Final answer:
The pH of a 1.23 M solution of NaCN is approximately 0.35.
Step-by-step explanation:
The pH of a 1.23 M solution of NaCN can be calculated using the equation: pH = -log[H+].
First, we need to calculate the concentration of H+ ions in the solution. NaCN is a salt that dissociates in water to produce Na+ and CN- ions. CN- can act as a weak base and combine with water to form HCN and OH- ions. Since NaCN is a strong electrolyte, we can assume complete dissociation, and the concentration of CN- ions will be the same as NaCN.
To find the concentration of H+ ions, we need to use the equilibrium constant (Kw) of water to calculate the concentration of OH-. Kw = [H+][OH-] = 1.0 x 10^-14. Assuming complete dissociation of NaCN, the concentration of CN- ions will be 1.23 M. Since every CN- ion combines with a water molecule to form one OH- ion, the concentration of OH- ions will also be 1.23 M.
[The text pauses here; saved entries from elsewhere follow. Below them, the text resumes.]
(** * Capital gains comparator: FIFO, LIFO and average-cost realisation

    A shallow embedding of [theInternCalc/calculator.py]: the lot
    inventories, the average-cost totals, the three gain ledgers, the list of
    enhanced sales, the two handlers [process_buy] and [process_sell], the
    driver loop of [process_transactions] and [generate_report_df].

    Numbers.  The program computes with Python floats, and it is embedded
    twice.  The first embedding computes with exact rationals [Q]: every
    arithmetic step and every comparison is the exact one, and the only
    arithmetic failure kept is the one Python raises on its own,
    [ZeroDivisionError] for a division by a zero float.  It carries the
    properties that hold however a result is rounded: what is raised and
    when, the formulas the code evaluates, the turns the loops can take, the
    signs of the totals, the keys of the stores and where the lots of an
    inventory come from.
    Rationals are compared with [==] ([Qeq]); a statement written with [=]
    holds syntactically.  The second embedding, [Binary64], is the same code
    on IEEE 754 binary64 floats, with their rounding, infinities and NaN.
    It carries the properties in which quantities or gains are added up and
    compared for equality: there the two embeddings differ, and a statement
    that holds in exact arithmetic is stated for the float run together with
    the condition that the stores it speaks of carry no rounding error.

    Dictionaries.  The stores are [defaultdict]s keyed by the asset name: a
    read of an absent key yields the default and creates the entry.  They are
    embedded as [gmap string _]; a read is a lookup with a default and every
    block that reads a store writes its entry back, which is where the key
    gets created.

    Loops.  The two [while] loops are embedded by their test and their body,
    run by [while_do] under an iteration budget; [while_do] answers [None]
    when the budget is used up before the test fails. *)

From Stdlib Require Import QArith Qminmax Lqa Lia ZArith String List OrderedTypeEx.
From Stdlib Require Floats.
From stdpp Require Import gmap strings list fin_maps sorting.

(** ** Python's comparisons, [min] and [max] on numbers *)

(** [x > y]. *)
Definition Qgtb (x y : Q) : bool := negb (Qle_bool x y).

(** [min(a, b)]: the first argument unless the second is smaller. *)
Definition py_min (a b : Q) : Q := if Qgtb a b then b else a.

(** [max(a, b)]: the first argument unless the second is larger. *)
Definition py_max (a b : Q) : Q := if Qgtb b a then b else a.

(** ** Exceptions and outcomes *)

Inductive Exception : Type :=
  | ZeroDivisionError
  | InvalidDataError.

(** What running a piece of the program gives: a value, a raised exception,
    or [OutOfFuel] when a loop used up its iteration budget. *)
Inductive outcome (A : Type) : Type :=
  | Return (a : A)
  | Raise (e : Exception)
  | OutOfFuel.
Arguments Return {A} a.
Arguments Raise {A} e.
Arguments OutOfFuel {A}.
Now, we can calculate the concentration of H+ ions using the equation [H+][OH-] = 1 x 10^-14. [H+][1.23] = 1 x 10^-14. [H+] = 1 x 10^-14 / 1.23 = 8.13 x 10^-15 M.
Finally, we can calculate the pH using the equation pH = -log[H+]. pH = -log(8.13 x 10^-15) = 14 - (-15log(8.13)). pH ≈ 14 + 15(-0.91) = 14 - 13.65 = 0.35.